Lecture+9

Pearson Correlation:
- **Assumptions: **
  - Data must be continuous (interval or ratio).
  - Data should be linear; avoid parabolic or non-parametric shapes.
  - No outliers should be present as they can skew results.
  - Data must be normally distributed; assess using skew and kurtosis or through histograms.
Spearman Correlation:
- Evaluates relationships involving at least one ordinal variable and two quantitative variables under partial linearity.
Kendall’s Tau-b:
- Used for two qualitative (or categorical) ordinal variables.
- In R, use: add , method = "type") where type is pearson, spearman, or kendall.

Definition of Samples:
- Samples provide information about a population, defined as any well-defined set of units.
- A population can refer to a variety of entities, not just people (counties, businesses, etc.).
Population Example: All adult citizens (18+) in the USA in 2018.
- Direct interviews with the entire population are impractical.
- Sampling involves selecting a subset for investigation.
Significance of Sampling: The sample size and selection method impact the accuracy and reliability of inferences about the whole population.

After gathering samples, researchers measure characteristics of interest to approximate population parameters.
Sample statistics provide estimates for population parameters, which will typically not match exactly but should be close under appropriate sampling procedures.
Goal of Statistical Inference: To conjecture unknown population characteristics based on sample statistics; crucial is the concept of sampling distribution.

Example with Presidential Approval:
- If we interview ten adult Americans about Trump’s performance and find 80% approval rate, whereas the real population parameter is 50%, this difference is termed sampling error.
- Each sample could yield different approval statistics due to sample size limitations.
Continuous Sampling: Taking multiple samples leads to varied estimates, but the average may converge closer to the true population parameter.
- For instance, averaging different samples may yield values approaching the actual parameter.
Normal Distribution Appearances: As more samples accumulate, a bell-shaped normal distribution emerges, where the mean correlates with the population parameter.

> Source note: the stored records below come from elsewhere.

(* ===== verification/Gdt.v ===== *)
(** The segment descriptors and the task state segment, [memory/gdt.c] and
    [memory/gdt.asm], and the descriptors as the processor reads them. *)

From S2P Require Import Prelude.

Module Gdt.

(** ** Definitions *)

Record gdt_entry := mk_entry {
  limit_low : Z;
  base_low : Z;
  base_middle : Z;
  access : Z;
  granularity : Z;
  base_high : Z;
}.

Record gdt_ptr := mk_gdt_ptr { limit : Z; base : Z }.

(** [struct task_state_segment], its members in order. *)
Record task_state_segment := mk_tss {
  previous : Z; esp0 : Z; ss0 : Z; esp1 : Z; ss1 : Z; esp2 : Z; ss2 : Z; cr3 : Z; eip : Z;
  eflags : Z; eax : Z; ecx : Z; edx : Z; ebx : Z; esp : Z; ebp : Z; esi : Z; edi : Z;
  es : Z; cs : Z; ss : Z; ds : Z; fs : Z; gs : Z; ldt : Z; trap : Z; iomap_base : Z;
}.
Definition sizeof_tss : Z := 25 * 4 + 2 * 2.
Definition zero_tss : task_state_segment :=
  mk_tss 0 0 0 0 0 0 0 0 0 0 0 0 0 0 0 0 0 0 0 0 0 0 0 0 0 0 0.

(** The registers of the processor that [gdt_flush] loads. *)
Record segment_registers := mk_segments {
  gdtr_loaded : gdt_ptr;
  reg_cs : Z; reg_ds : Z; reg_es : Z; reg_fs : Z; reg_gs : Z; reg_ss : Z; reg_tr : Z;
}.

Record tables := mk_tables {
  gdt : list gdt_entry;
  gdtr : gdt_ptr;
  tss : task_state_segment;
  segments : segment_registers;
}.

(** Where the linker puts [gdt], [tss] and [tss_stack]. *)
Section code.
Variable gdt_address tss_address tss_stack : Z.

Definition set_entry (index base limit access granularity : Z) (t : tables) : tables :=
  let e := mk_entry (u16 (limit .& 0xffff)) (u16 (base .& 0xffff)) (u8 ((base ≫ 16) .& 0xff))
    access (u8 ((limit ≫ 16) .& 0x0f) .| (granularity .& 0xf0)) (u8 ((base ≫ 24) .& 0xff)) in
  mk_tables (<[Z.to_nat index := e]> (gdt t)) (gdtr t) (tss t) (segments t).

Definition with_tss (s : task_state_segment) (t : tables) : tables :=
  mk_tables (gdt t) (gdtr t) s (segments t).
Definition with_gdtr (g : gdt_ptr) (t : tables) : tables :=
  mk_tables (gdt t) g (tss t) (segments t).

(** What [ltr] does to the descriptor of the task state segment: it marks it busy, bit 1
    of the type. *)
Definition mark_busy (e : gdt_entry) : gdt_entry :=
  mk_entry (limit_low e) (base_low e) (base_middle e) (access e .| 2) (granularity e) (base_high e).

(** [memory/gdt.asm]: [lgdt], the data segments and the stack segment, [ltr], and
    the far jump. *)
Definition gdt_flush (t : tables) : tables :=
  mk_tables (alter mark_busy (Z.to_nat (0x28 / 8)) (gdt t)) (gdtr t) (tss t)
    (mk_segments (gdtr t) 0x08 0x10 0x10 0x10 0x10 0x10 0x28).

(** [(struct task_state_segment){0}] with [esp0], [ss0] and [iomap_base] set. *)
Definition initial_tss : task_state_segment :=
  mk_tss 0 (u32 (tss_stack + 4096)) 0x10 0 0 0 0 0 0 0 0 0 0 0 0 0 0 0 0 0 0 0 0 0 0 0 sizeof_tss.

Definition init_GDT (t : tables) : tables :=
  let t := set_entry 0 0 0 0 0 t in
  let t := set_entry 1 0 0xffffffff 0x9a 0xcf t in
  let t := set_entry 2 0 0xffffffff 0x92 0xcf t in
  let t := set_entry 3 0 0xffffffff 0xfa 0xcf t in
  let t := set_entry 4 0 0xffffffff 0xf2 0xcf t in
  let t := with_tss initial_tss t in
  let t := set_entry 5 tss_address (sizeof_tss - 1) 0x89 0x00 t in
  let t := with_gdtr (mk_gdt_ptr (u16 (6 * 8 - 1)) gdt_address) t in
  gdt_flush t.

Definition tss_set_kernel_stack (stack_top : Z) (t : tables) : tables :=
  let s := tss t in
  with_tss (mk_tss (previous s) stack_top (ss0 s) (esp1 s) (ss1 s) (esp2 s) (ss2 s) (cr3 s) (eip s)
    (eflags s) (eax s) (ecx s) (edx s) (ebx s) (esp s) (ebp s) (esi s) (edi s)
    (es s) (cs s) (ss s) (ds s) (fs s) (gs s) (ldt s) (trap s) (iomap_base s)) t.

End code.

(** ** Specification

    A descriptor as the processor reads it: eight bytes of memory, one number. *)

Definition descriptor (e : gdt_entry) : Z :=
  le_value (le_bytes 2 (limit_low e) ++ le_bytes 2 (base_low e) ++
    [base_middle e; access e; granularity e; base_high e]).

Record segment := mk_segment {
  seg_base : Z;
  seg_limit : Z;        (* the last byte offset *)
  seg_type : Z;
  seg_system : bool;    (* not a code or data segment *)
  seg_dpl : Z;
  seg_present : bool;
  seg_32bit : bool;
}.

Definition decode (d : Z) : segment :=
  let l := d mod 2 ^ 16 + d / 2 ^ 48 mod 2 ^ 4 * 2 ^ 16 in
  mk_segment (d / 2 ^ 16 mod 2 ^ 24 + d / 2 ^ 56 mod 2 ^ 8 * 2 ^ 24)
    (if Z.testbit d 55 then l * 4096 + 4095 else l)
    (d / 2 ^ 40 mod 2 ^ 4) (negb (Z.testbit d 44)) (d / 2 ^ 45 mod 2 ^ 2) (Z.testbit d 47)
    (Z.testbit d 54).

(** The descriptor a selector names in the table. *)
Definition segment_at (t : tables) (selector : Z) : option segment :=
  decode ∘ descriptor <$> gdt t !! Z.to_nat (selector / 8).

(** The ring a selector asks for. *)
Definition ring (selector : Z) : Z := selector mod 4.

(** Flat segments: all of the 4 GiB. *)
Definition flat (type dpl : Z) : segment := mk_segment 0 (2 ^ 32 - 1) type false dpl true true.
Definition CODE : Z := 0xA.
Definition DATA : Z := 0x2.
Definition BUSY_TSS32 : Z := 0xB.

(** ** Lemmas *)

(** The high half of a byte. *)
Lemma land_high_nibble g : 0 ≤ g < 2 ^ 8 → g .& 0xf0 = g / 2 ^ 4 * 2 ^ 4.
Proof.
  intros Hg.
  assert (forallb (λ g, (g .& 0xf0) =? g / 2 ^ 4 * 2 ^ 4) (range 0 256) = true) as H
    by (vm_compute; reflexivity).
  rewrite forallb_forall in H. apply Z.eqb_eq, H, list_elem_of_In, elem_of_range. lia.
Qed.

(** The descriptor as one sum. *)
Lemma descriptor_sum b l a g :
  0 ≤ b < 2 ^ 32 → 0 ≤ l < 2 ^ 32 → 0 ≤ a < 2 ^ 8 → 0 ≤ g < 2 ^ 8 →
  let e := mk_entry (u16 (l .& 0xffff)) (u16 (b .& 0xffff)) (u8 ((b ≫ 16) .& 0xff))
    a (u8 ((l ≫ 16) .& 0x0f) .| (g .& 0xf0)) (u8 ((b ≫ 24) .& 0xff)) in
  descriptor e = l mod 2 ^ 16 + b mod 2 ^ 24 * 2 ^ 16 + a * 2 ^ 40 +
    l / 2 ^ 16 mod 2 ^ 4 * 2 ^ 48 + g / 2 ^ 4 * 2 ^ 52 + b / 2 ^ 24 * 2 ^ 56.
Proof.
  intros Hb Hl Ha Hg. cbv zeta. unfold descriptor.
  cbn [limit_low base_low base_middle access granularity base_high].
  rewrite (land_mask l 0xffff 16), (land_mask b 0xffff 16), !(land_mask _ 0xff 8),
    (land_mask _ 0x0f 4) by (lia || done).
  rewrite !shiftr_div, land_high_nibble by lia.
  rewrite (u8_small (_ mod 2 ^ 4)) by dlia.
  rewrite Z.lor_comm, lor_disjoint_add by dlia.
  cbn [le_bytes app le_value]. unfold u8, u16. dlia.
Qed.

Lemma testbit_mod d n : 0 ≤ n → Z.testbit d n = negb (d / 2 ^ n mod 2 =? 0).
Proof.
  intros. rewrite Z.testbit_odd, Z.shiftr_div_pow2, Zmod_odd by lia. by destruct Z.odd.
Qed.

(** What [set_entry] writes is read back by the processor. *)
Lemma set_entry_spec i b l a g t :
  0 ≤ b < 2 ^ 32 → 0 ≤ l < 2 ^ 32 → 0 ≤ a < 2 ^ 8 → 0 ≤ g < 2 ^ 8 →
  ∃ e, gdt (set_entry i b l a g t) = <[Z.to_nat i := e]> (gdt t) ∧
    decode (descriptor e) = mk_segment b
      (if Z.testbit g 7 then l mod 2 ^ 20 * 4096 + 4095 else l mod 2 ^ 20)
      (a mod 2 ^ 4) (negb (Z.testbit a 4)) (a / 2 ^ 5 mod 2 ^ 2) (Z.testbit a 7) (Z.testbit g 6).
Proof.
  intros Hb Hl Ha Hg. eexists. split; [done|].
  pose proof (descriptor_sum b l a g Hb Hl Ha Hg) as E. cbv zeta in E. rewrite E. clear E.
  unfold decode. cbv zeta. rewrite !testbit_mod by lia.
  set (d := _ + b / 2 ^ 24 * 2 ^ 56).
  assert (d mod 2 ^ 16 = l mod 2 ^ 16) as -> by (subst d; dlia).
  assert (d / 2 ^ 48 mod 2 ^ 4 = l / 2 ^ 16 mod 2 ^ 4) as -> by (subst d; dlia).
  assert (d / 2 ^ 16 mod 2 ^ 24 = b mod 2 ^ 24) as -> by (subst d; dlia).
  assert (d / 2 ^ 56 mod 2 ^ 8 = b / 2 ^ 24) as -> by (subst d; dlia).
  assert (d / 2 ^ 40 mod 2 ^ 4 = a mod 2 ^ 4) as -> by (subst d; dlia).
  assert (d / 2 ^ 45 mod 2 ^ 2 = a / 2 ^ 5 mod 2 ^ 2) as -> by (subst d; dlia).
  assert (d / 2 ^ 44 mod 2 = a / 2 ^ 4 mod 2) as -> by (subst d; dlia).
  assert (d / 2 ^ 47 mod 2 = a / 2 ^ 7 mod 2) as -> by (subst d; dlia).
  assert (d / 2 ^ 54 mod 2 = g / 2 ^ 6 mod 2) as -> by (subst d; dlia).
  assert (d / 2 ^ 55 mod 2 = g / 2 ^ 7 mod 2) as -> by (subst d; dlia).
  assert (l mod 2 ^ 16 + l / 2 ^ 16 mod 2 ^ 4 * 2 ^ 16 = l mod 2 ^ 20) as -> by dlia.
  assert (b mod 2 ^ 24 + b / 2 ^ 24 * 2 ^ 24 = b) as -> by dlia. done.
Qed.

Lemma set_entry_others i b l a g t :
  length (gdt (set_entry i b l a g t)) = length (gdt t) ∧ tss (set_entry i b l a g t) = tss t.
Proof. split; [apply length_insert|done]. Qed.

(** Descriptor [i] after an entry was written. *)
Lemma set_entry_lookup i j b l a g t :
  0 ≤ b < 2 ^ 32 → 0 ≤ l < 2 ^ 32 → 0 ≤ a < 2 ^ 8 → 0 ≤ g < 2 ^ 8 → 0 ≤ i → 0 ≤ j < Z.of_nat (length (gdt t)) →
  decode ∘ descriptor <$> gdt (set_entry i b l a g t) !! Z.to_nat j =
  if decide (i = j) then Some (mk_segment b
      (if Z.testbit g 7 then l mod 2 ^ 20 * 4096 + 4095 else l mod 2 ^ 20)
      (a mod 2 ^ 4) (negb (Z.testbit a 4)) (a / 2 ^ 5 mod 2 ^ 2) (Z.testbit a 7) (Z.testbit g 6))
  else decode ∘ descriptor <$> gdt t !! Z.to_nat j.
Proof.
  intros Hb Hl Ha Hg Hi Hj. destruct (set_entry_spec i b l a g t Hb Hl Ha Hg) as (e & -> & E).
  case_decide as Hij.
  - subst j. rewrite list_lookup_insert_eq by lia.
    change (Some (decode (descriptor e)) = Some (mk_segment b
      (if Z.testbit g 7 then l mod 2 ^ 20 * 4096 + 4095 else l mod 2 ^ 20)
      (a mod 2 ^ 4) (negb (Z.testbit a 4)) (a / 2 ^ 5 mod 2 ^ 2) (Z.testbit a 7) (Z.testbit g 6))).
    by rewrite E.
  - rewrite list_lookup_insert_ne by lia. done.
Qed.

(** [ltr] on an entry just written. *)
Lemma mark_busy_entry i b l a g t : 0 ≤ i < Z.of_nat (length (gdt t)) →
  alter mark_busy (Z.to_nat i) (gdt (set_entry i b l a g t)) = gdt (set_entry i b l (a .| 2) g t).
Proof.
  intros Hi. unfold set_entry. cbn [gdt]. apply list_eq. intros j. rewrite list_lookup_alter.
  destruct (decide (Z.to_nat i = j)) as [Ej|Hne]; [subst j|by rewrite !list_lookup_insert_ne by done].
  by rewrite !list_lookup_insert_eq by lia.
Qed.

(** The descriptors [init_GDT] writes. *)
Lemma init_GDT_lookup ga ta ts t j :
  length (gdt t) = 6%nat → 0 ≤ ta < 2 ^ 32 → 0 ≤ j < 6 →
  decode ∘ descriptor <$> gdt (init_GDT ga ta ts t) !! Z.to_nat j = Some (
    if decide (j = 0) then mk_segment 0 0 0 true 0 false false
    else if decide (j = 1) then flat CODE 0
    else if decide (j = 2) then flat DATA 0
    else if decide (j = 3) then flat CODE 3
    else if decide (j = 4) then flat DATA 3
    else mk_segment ta 103 BUSY_TSS32 true 0 true false).
Proof.
  intros Hl Ht Hj. change (gdt (init_GDT ga ta ts t)) with
    (alter mark_busy (Z.to_nat 5) (gdt (set_entry 5 ta 103 0x89 0x00 (set_entry 4 0 0xffffffff 0xf2 0xcf (set_entry 3 0 0xffffffff 0xfa 0xcf
      (set_entry 2 0 0xffffffff 0x92 0xcf (set_entry 1 0 0xffffffff 0x9a 0xcf (set_entry 0 0 0 0 0 t)))))))).
  rewrite (mark_busy_entry 5 ta 103 0x89 0x00) by (rewrite ?(proj1 (set_entry_others _ _ _ _ _ _)); lia).
  change (0x89 .| 2) with 0x8B.
  do 6 (rewrite set_entry_lookup by (rewrite ?(proj1 (set_entry_others _ _ _ _ _ _)); lia)).
  repeat case_decide; (done || lia).
Qed.

(** ** Properties *)

(** C38. After [init_GDT] the selectors the kernel uses name what it means them to
    name: 0x08 and 0x10 flat code and data of ring 0, 0x1B and 0x23 flat code and data
    of ring 3, with the requested ring equal to the descriptor's, 0x28 the task state
    segment, exactly its 104 bytes, now busy; selector 0 names nothing present.  The segment
    registers hold these selectors, the ring-0 stack of the task state segment is the
    one reserved for it until [tss_set_kernel_stack] sets another, which changes
    nothing else, and the I/O map lies outside the segment, so ring 3 has no ports. *)
Theorem init_GDT_correct gdt_address tss_address tss_stack top (t : tables) :
  length (gdt t) = 6%nat → 0 ≤ tss_address < 2 ^ 32 → 0 ≤ tss_stack < 2 ^ 32 - 4096 →
  let t1 := init_GDT gdt_address tss_address tss_stack t in
  let t2 := tss_set_kernel_stack top t1 in
  segment_at t2 0x08 = Some (flat CODE (ring 0x08)) ∧ segment_at t2 0x10 = Some (flat DATA (ring 0x10)) ∧
  segment_at t2 0x1B = Some (flat CODE (ring 0x1B)) ∧ segment_at t2 0x23 = Some (flat DATA (ring 0x23)) ∧
  ring 0x08 = 0 ∧ ring 0x10 = 0 ∧ ring 0x1B = 3 ∧ ring 0x23 = 3 ∧
  segment_at t2 0x28 = Some (mk_segment tss_address 103 BUSY_TSS32 true 0 true false) ∧
  seg_present <$> segment_at t2 0 = Some false ∧
  segments t2 = mk_segments (mk_gdt_ptr (6 * 8 - 1) gdt_address) 0x08 0x10 0x10 0x10 0x10 0x10 0x28 ∧
  ss0 (tss t2) = 0x10 ∧ esp0 (tss t1) = tss_stack + 4096 ∧ esp0 (tss t2) = top ∧
  103 < iomap_base (tss t2).
Proof.
  intros Hl Ht Hs. cbv zeta.
  assert (∀ sel, segment_at (tss_set_kernel_stack top (init_GDT gdt_address tss_address tss_stack t)) sel
    = segment_at (init_GDT gdt_address tss_address tss_stack t) sel) as E by done.
  rewrite !E. clear E. unfold segment_at.
  change (0x08 / 8) with 1. change (0x10 / 8) with 2. change (0x1B / 8) with 3.
  change (0x23 / 8) with 4. change (0x28 / 8) with 5. change (0 / 8) with 0.
  rewrite !init_GDT_lookup by (done || lia).
  repeat (split; [done|]). split; [apply u32_small; lia|done].
Qed.

Lemma init_GDT_correct_witness :
  let t := mk_tables (replicate 6 (mk_entry 0 0 0 0 0 0)) (mk_gdt_ptr 0 0) zero_tss
    (mk_segments (mk_gdt_ptr 0 0) 0 0 0 0 0 0 0) in
  segment_at (tss_set_kernel_stack 0x200000 (init_GDT 0x120000 0x121000 0x122000 t)) 0x1B =
    Some (flat CODE 3).
Proof.
  apply (init_GDT_correct 0x120000 0x121000 0x122000 0x200000
    (mk_tables (replicate 6 (mk_entry 0 0 0 0 0 0)) (mk_gdt_ptr 0 0) zero_tss
      (mk_segments (mk_gdt_ptr 0 0) 0 0 0 0 0 0 0))); [done|lia|lia].
Defined.
End Gdt.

Element: A unit of analysis; in the presidential approval study, it's an individual American adult.
Sampling Frame: A comprehensive list from which sampling units are drawn, essential for accurate representation of the population.

Probability Sample: Each element has a known probability of selection, providing robustness.
Non-Probability Sample: Each element has an unknown probability of being selected, which can introduce bias.
Probability samples are generally preferred because they promote representativeness.

Characteristics: Involve equal chances for each element in the population to be included, ideally using a complete sampling frame.
- Advantages: Ensures a representative sample with larger sizes.
- Disadvantages: May be challenging to achieve a perfect sampling frame.
- Important note: All samples have potential for error, and no sample accurately captures the entire population.

Posttest Design: A classical experimental design without a pretest, relying on random assignment and large sample sizes to infer causal relations.
- Researchers must establish that treatment occurs before measuring dependent variables to support causal inferences.
- Random assignment mitigates the impact of pre-experiment differences across groups, but researchers can't fully ascertain the magnitude of differences with this approach.